Obéissant donc au fameux cycle des 30 ans de la mode, la City Pop a ressurgi du passé dans les années 2010. En effet, ces années sonnent l’arrivée de la vapor wave, de la future funk, de la lofi hip-hop. Tous ces genres musicaux trouvent une origine dans la nostalgie des années 80 et notamment de ses décors urbains ainsi que de ses produits visuels. Les animés se retrouvent au centre de ces nouvelles esthétiques, le Japon est fantasmé, sa culture musicale redécouverte. Il n’en fallait pas moins : la City Pop ressort des tiroirs.

La mélancolie tranquille de ces sons correspond parfaitement à la culture internet de l’époque. C’est le début de l’ère de la Lofi Girl et des streamings lives sur les plateformes. Il faut bien remplir à nouveau toute cette grille musicale qui tourne 24h/24. Heureusement, la City Pop regorge de titres inconnus, une vraie aubaine pour les chineurs qui s’y jettent à corps perdu.
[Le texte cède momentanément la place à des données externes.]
(** Something to record matches a line. *)
Lemma busy_run E P cfg d R :
  fair P -> answering E -> NoDup (pair_of <$> recon_matches R) -> ~ quiet cfg d R ->
  (size (unmatched (Match E P cfg d R).2) < size (unmatched R))%nat.
Proof.
  intros HP HE Hnd Hq. pose proof (fair_order _ HP) as Hord. rewrite Match_state.
  destruct (matchExact E P cfg d R) as [x R1] eqn:He.
  destruct (exact_total _ d R (rnow E 0) (exact_candidates P cfg d R) (Hord _ _) Hnd) as [Rx Hx].
  assert (is_ok x = true) as Hok.
  { unfold matchExact, run_stmt in He. rewrite HE in He. fold (exact_candidates P cfg d R) in He. rewrite Hx in He. by simplify_eq. }
  apply matchExact_cases in He; [|done]. destruct x as [[m v]|e]; [|done]. destruct He as (Hf1 & Hr1 & _ & _).
  pose proof (unmatched_less _ _ _ _ _ Hf1 Hr1) as H1. rewrite exact_keys in H1.
  destruct (matchConsolidated E P cfg d R1) as [y R2] eqn:Hc. pose proof Hc as Hc'.
  apply matchConsolidated_cases in Hc; [|done]. simpl.
  assert (size (unmatched R2) <= size (unmatched R1))%nat as H2.
  { destruct y as [n|e]; [|by subst R2]. destruct Hc as (Hf2 & Hr2 & _). pose proof (unmatched_less _ _ _ _ _ Hf2 Hr2). lia. }
  destruct (exact_rows (rnow E 0) (exact_candidates P cfg d R)) as [|z zs] eqn:Hrows; [|simpl in H1; lia].
  apply recorded_nil in Hr1 as ->. clear H1 Hx Hf1 H2.
  assert (picks (exact_candidates P cfg d R) = []) as Hpk by (by apply fmap_nil_inv in Hrows).
  assert (picks (set_candidates P cfg d R) = []) as Hpk'.
  { assert (set_candidates P cfg d R ≡ₚ exact_candidates P cfg d R) as Hp by (etrans; [apply Hord|symmetry; apply Hord]).
    apply picks_nil. intros c Hin. rewrite (sized_perm _ _ c Hp). rewrite Hp in Hin. by apply picks_nil. }
  rewrite (quiet_perm _ _ _ (rnow E 1) (set_candidates P cfg d R) (Hord _ _)) in Hq.
  set (new := set_rows (rnow E 1) (set_candidates P cfg d R)) in *.
  destruct (decide (NoDup (pair_of <$> recon_matches R ++ new))) as [Hn|Hn]; [|naive_solver].
  assert (sets (set_candidates P cfg d R) <> []) as Hne by naive_solver.
  unfold matchConsolidated, run_stmt in Hc'. rewrite HE in Hc'. fold (set_candidates P cfg d R) in Hc'.
  change (set_rows (rnow E 1) (set_candidates P cfg d R)) with new in Hc'.
  unfold record_pairs in Hc' at 1. rewrite insert_matches_total in Hc' by done. cbn [rbind] in Hc'. simplify_eq.
  destruct Hc as (Hf2 & Hr2 & _). pose proof (unmatched_less _ _ _ _ _ Hf2 Hr2) as Hlt.
  pose proof (remove_dups_nonempty (mt_key <$> new)) as Hd. destruct (remove_dups (mt_key <$> new)); [|simpl in Hlt; lia].
  exfalso. apply Hd; [|done]. unfold new, set_rows. by destruct (sets (set_candidates P cfg d R)).
Qed.

Lemma quiet_or_not cfg d R : quiet cfg d R \/ ~ quiet cfg d R.
Proof.
  rewrite (quiet_perm cfg d R 0 (candidates (boundaryPrefix cfg) d R)) by done.
  destruct (decide (NoDup (pair_of <$> recon_matches R ++ set_rows 0 (candidates (boundaryPrefix cfg) d R)))),
    (picks (candidates (boundaryPrefix cfg) d R)), (sets (candidates (boundaryPrefix cfg) d R)); naive_solver.
Qed.

Lemma all_matched_quiet cfg d R : size (unmatched R) = 0%nat -> quiet cfg d R.
Proof.
  intros H0. assert (candidates (boundaryPrefix cfg) d R = []) as Hc.
  { apply elem_of_nil_inv. intros c (r & m & Hr & Hz & _)%candidate_facts. apply size_empty_inv in H0.
    assert (c_key c ∈ unmatched R) as Hin by (apply elem_of_unmatched; eauto). set_solver. }
  unfold quiet. rewrite Hc. split; [by intros c ?%not_elem_of_nil|by left].
Qed.

Lemma Match_evidence E P cfg d R : fair P -> evidence d R -> evidence d (Match E P cfg d R).2.
Proof.
  intros HP Hev. destruct (Match E P cfg d R) as [[sum x] R'] eqn:H.
  apply match_cases in H as (new1 & R1 & new2 & _ & Hf1 & Hr1 & _ & _ & Hf2 & Hr2); [|done].
  exact (recorded_keeps _ _ _ _ _ Hf2 Hr2 (recorded_keeps _ _ _ _ _ Hf1 Hr1 Hev)).
Qed.

(** Run after run on the same book. *)
Fixpoint after (E : nat -> ReconEnv) (P : nat -> Planner) (cfg : Config) (d : Database) (R : Recon) (n : nat) : Recon :=
  match n with
  | O => R
  | S n => (Match (E n) (P n) cfg d (after E P cfg d R n)).2
  end.

(** C40: matching settles. On a service that answers, in whatever order each
    run meets its rows, after as many runs as there are staged lines another
    run changes nothing. One run is not enough: a line that was ambiguous may
    be left with a single candidate by what the same run matched. *)
Theorem match_settles (E : nat -> ReconEnv) (P : nat -> Planner) (cfg : Config) (d : Database) (R : Recon) (n : nat) :
  (forall i, answering (E i)) -> (forall i, fair (P i)) -> evidence d R -> (size (recon_records R) <= n)%nat ->
  after E P cfg d R (S n) = after E P cfg d R n.
Proof.
  intros HE HP Hev Hn.
  assert (forall i, evidence d (after E P cfg d R i)) as Hevs by (induction i; [done|by apply Match_evidence]).
  assert (forall i, quiet cfg d (after E P cfg d R i) \/ (size (unmatched (after E P cfg d R i)) + i <= size (unmatched R))%nat) as Hi.
  { induction i as [|i IH]; [right; simpl; lia|]. simpl. destruct (quiet_or_not cfg d (after E P cfg d R i)) as [Hq|Hq].
    - left. rewrite quiet_run; [done|done|apply Hevs|done].
    - right. destruct IH as [?|IH]; [done|]. pose proof (busy_run (E i) (P i) cfg d _ (HP i) (HE i) (ev_once _ _ (Hevs i)) Hq). lia. }
  simpl. apply quiet_run; [done|apply Hevs|]. destruct (Hi n) as [?|Hs]; [done|]. apply all_matched_quiet.
  assert (size (unmatched R) <= size (recon_records R))%nat; [|lia].
  unfold unmatched. rewrite size_dom. rewrite <-!(size_dom (D := gset line_key)). apply subseteq_size, dom_filter_subseteq.
Qed.

(** ** Staging *)

Section staging.
Context (pg_json : string -> bool).

(** What a staging may leave: the lines it added, and nothing changed. *)
Record staged_from (source : string) (rs : list StatementLine) (R R' : Recon) : Prop := {
  sf_sources : recon_sources R' = recon_sources R;
  sf_matches : recon_matches R' = recon_matches R;
  sf_old : recon_records R ⊆ recon_records R';
  sf_new : forall k r, recon_records R' !! k = Some r -> recon_records R !! k = None ->
    k.1 = source /\ exists line at_, line ∈ rs /\ LID line = k.2 /\ r = staged_row line at_;
}.

Lemma staged_evidence d source (rs : list StatementLine) R R' : staged_from source rs R R' -> evidence d R -> evidence d R'.
Proof.
  intros [_ Hm Hold Hnew] [Honce Hmv Hst Hc]. split; rewrite ?Hm; [done|done|..].
  - intros x Hx. destruct (Hst x Hx) as (r & Hr & Hs). exists r. split; [by eapply lookup_weaken|done].
  - intros k r Hr. destruct (recon_records R !! k) as [r0|] eqn:H0.
    + pose proof (lookup_weaken _ _ _ _ H0 Hold) as H1. rewrite Hr in H1. injection H1 as <-. by apply Hc.
    + destruct (Hnew k r Hr H0) as (_ & line & at_ & _ & _ & ->). simpl.
      assert (with_key_of mt_key k (recon_matches R) = []) as ->; [|done].
      apply elem_of_nil_inv. intros x [<- Hx]%list_elem_of_filter. destruct (Hst x Hx) as (r1 & Hr1 & _). congruence.
Qed.

Lemma stage_lines_cases E i source d (rs : list StatementLine) n0 R n x R' :
  stage_lines pg_json E i source d rs n0 R = (n, x, R') ->
  staged_from source rs R R' /\ n - n0 = Z.of_nat (size (recon_records R')) - Z.of_nat (size (recon_records R)) /\
  (x = Ok tt -> forall E' j m R'', answering E' -> recon_records R' ⊆ recon_records R'' ->
     stage_lines pg_json E' j source d rs m R'' = (m, Ok tt, R'')) /\
  (forall k e, x <> Err (InvalidLine k e)).
Proof.
  revert i n0 R. induction rs as [|r rs IH]; intros i n0 R H; simpl in H.
  { simplify_eq. split_and!; [|lia|done|done]. split; [done|done|done|congruence]. }
  destruct (run_stmt (rfault E i) (stage pg_json source (rnow E i) d r R)) as [[m R1]|e] eqn:Hs.
  2:{ simplify_eq. split_and!; [|lia|done|].
      - split; [done|done|done|congruence].
      - intros k e'. unfold run_stmt, stage in Hs. repeat case_match; simplify_eq/=; done. }
  assert (stage pg_json source (rnow E i) d r R = Ok (m, R1)) as Hst by (unfold run_stmt in Hs; by destruct (rfault E i)).
  apply IH in H as ([Hsrc Hm Hold Hnew] & Hn & Hagain & Hinv). clear IH Hs.
  unfold stage in Hst. destruct (negb (line_text_ok source r)) eqn:Ht; [done|].
  destruct (negb _) eqn:Hj in Hst; [done|].
  assert (is_Some (recon_records R1 !! (source, LID r))) as Hhas.
  { destruct (recon_records R !! _) eqn:H0; [by simplify_eq; eexists|]. match type of Hst with (if ?b then _ else _) = _ => destruct b; [done|] end. simplify_eq. simpl.
    rewrite lookup_insert_eq. by eexists. }
  assert (recon_sources R1 = recon_sources R /\ recon_matches R1 = recon_matches R /\ recon_records R ⊆ recon_records R1 /\
    m = Z.of_nat (size (recon_records R1)) - Z.of_nat (size (recon_records R)) /\
    forall k x, recon_records R1 !! k = Some x -> recon_records R !! k = None ->
      k = (source, LID r) /\ x = staged_row r (rnow E i)) as (Hs1 & Hm1 & Hold1 & -> & Hnew1).
  { destruct (recon_records R !! _) eqn:H0.
    - simplify_eq. split_and!; [done|done|done|lia|congruence].
    - match type of Hst with (if ?b then _ else _) = _ => destruct b; [done|] end. simplify_eq. cbn [set_records recon_sources recon_matches recon_records].
      split_and!; [done|done|by apply insert_subseteq|rewrite map_size_insert_None by (exact H0); lia|].
      intros k y [[<- <-]|[_ ?]]%lookup_insert_Some Hk; [done|congruence]. }
  split_and!; [|lia| |done].
  - split; [by rewrite Hsrc|by rewrite Hm|by etrans|]. intros k y Hy Hk.
    destruct (recon_records R1 !! k) as [y1|] eqn:H1.
    + destruct (Hnew1 k y1 H1 Hk) as [-> ->]. pose proof (lookup_weaken _ _ _ _ H1 Hold) as H2. rewrite Hy in H2. injection H2 as ->.
      split; [done|]. exists r, (rnow E i). by split_and!; [left|..].
    + destruct (Hnew k y Hy H1) as (Hk1 & line & at_ & Hin & Hid & ->). split; [done|]. exists line, at_. by split_and!; [right|..].
  - intros Hx E' j m R'' HE Hsub. cbn [stage_lines]. rewrite HE. cbn [run_stmt]. unfold stage. rewrite Ht, Hj.
    destruct Hhas as [y Hy]. rewrite (lookup_weaken _ _ _ _ (lookup_weaken _ _ _ _ Hy Hold) Hsub).
    rewrite Z.add_0_r. by apply Hagain.
Qed.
Sans compter qu’avec leurs pochettes travaillées et le retour des vinyles, les albums deviennent de véritables objets de collection.

Bien que l’on ait passé les années 2020 depuis un moment, le désamour de la City Pop ne semble pas être au rendez-vous. La création du groupe de tribute français AFTER 5 en 2022 le prouve. Le subreddit « r/citypop » est lui aussi très actif, avec plus de 57k membres. Quant aux playlists, elles continuent de fleurir sur toutes les plateformes. Pas si étonnant dans un monde toujours plus urbain et à la recherche d’une insouciance bienvenue, le temps d’une chanson.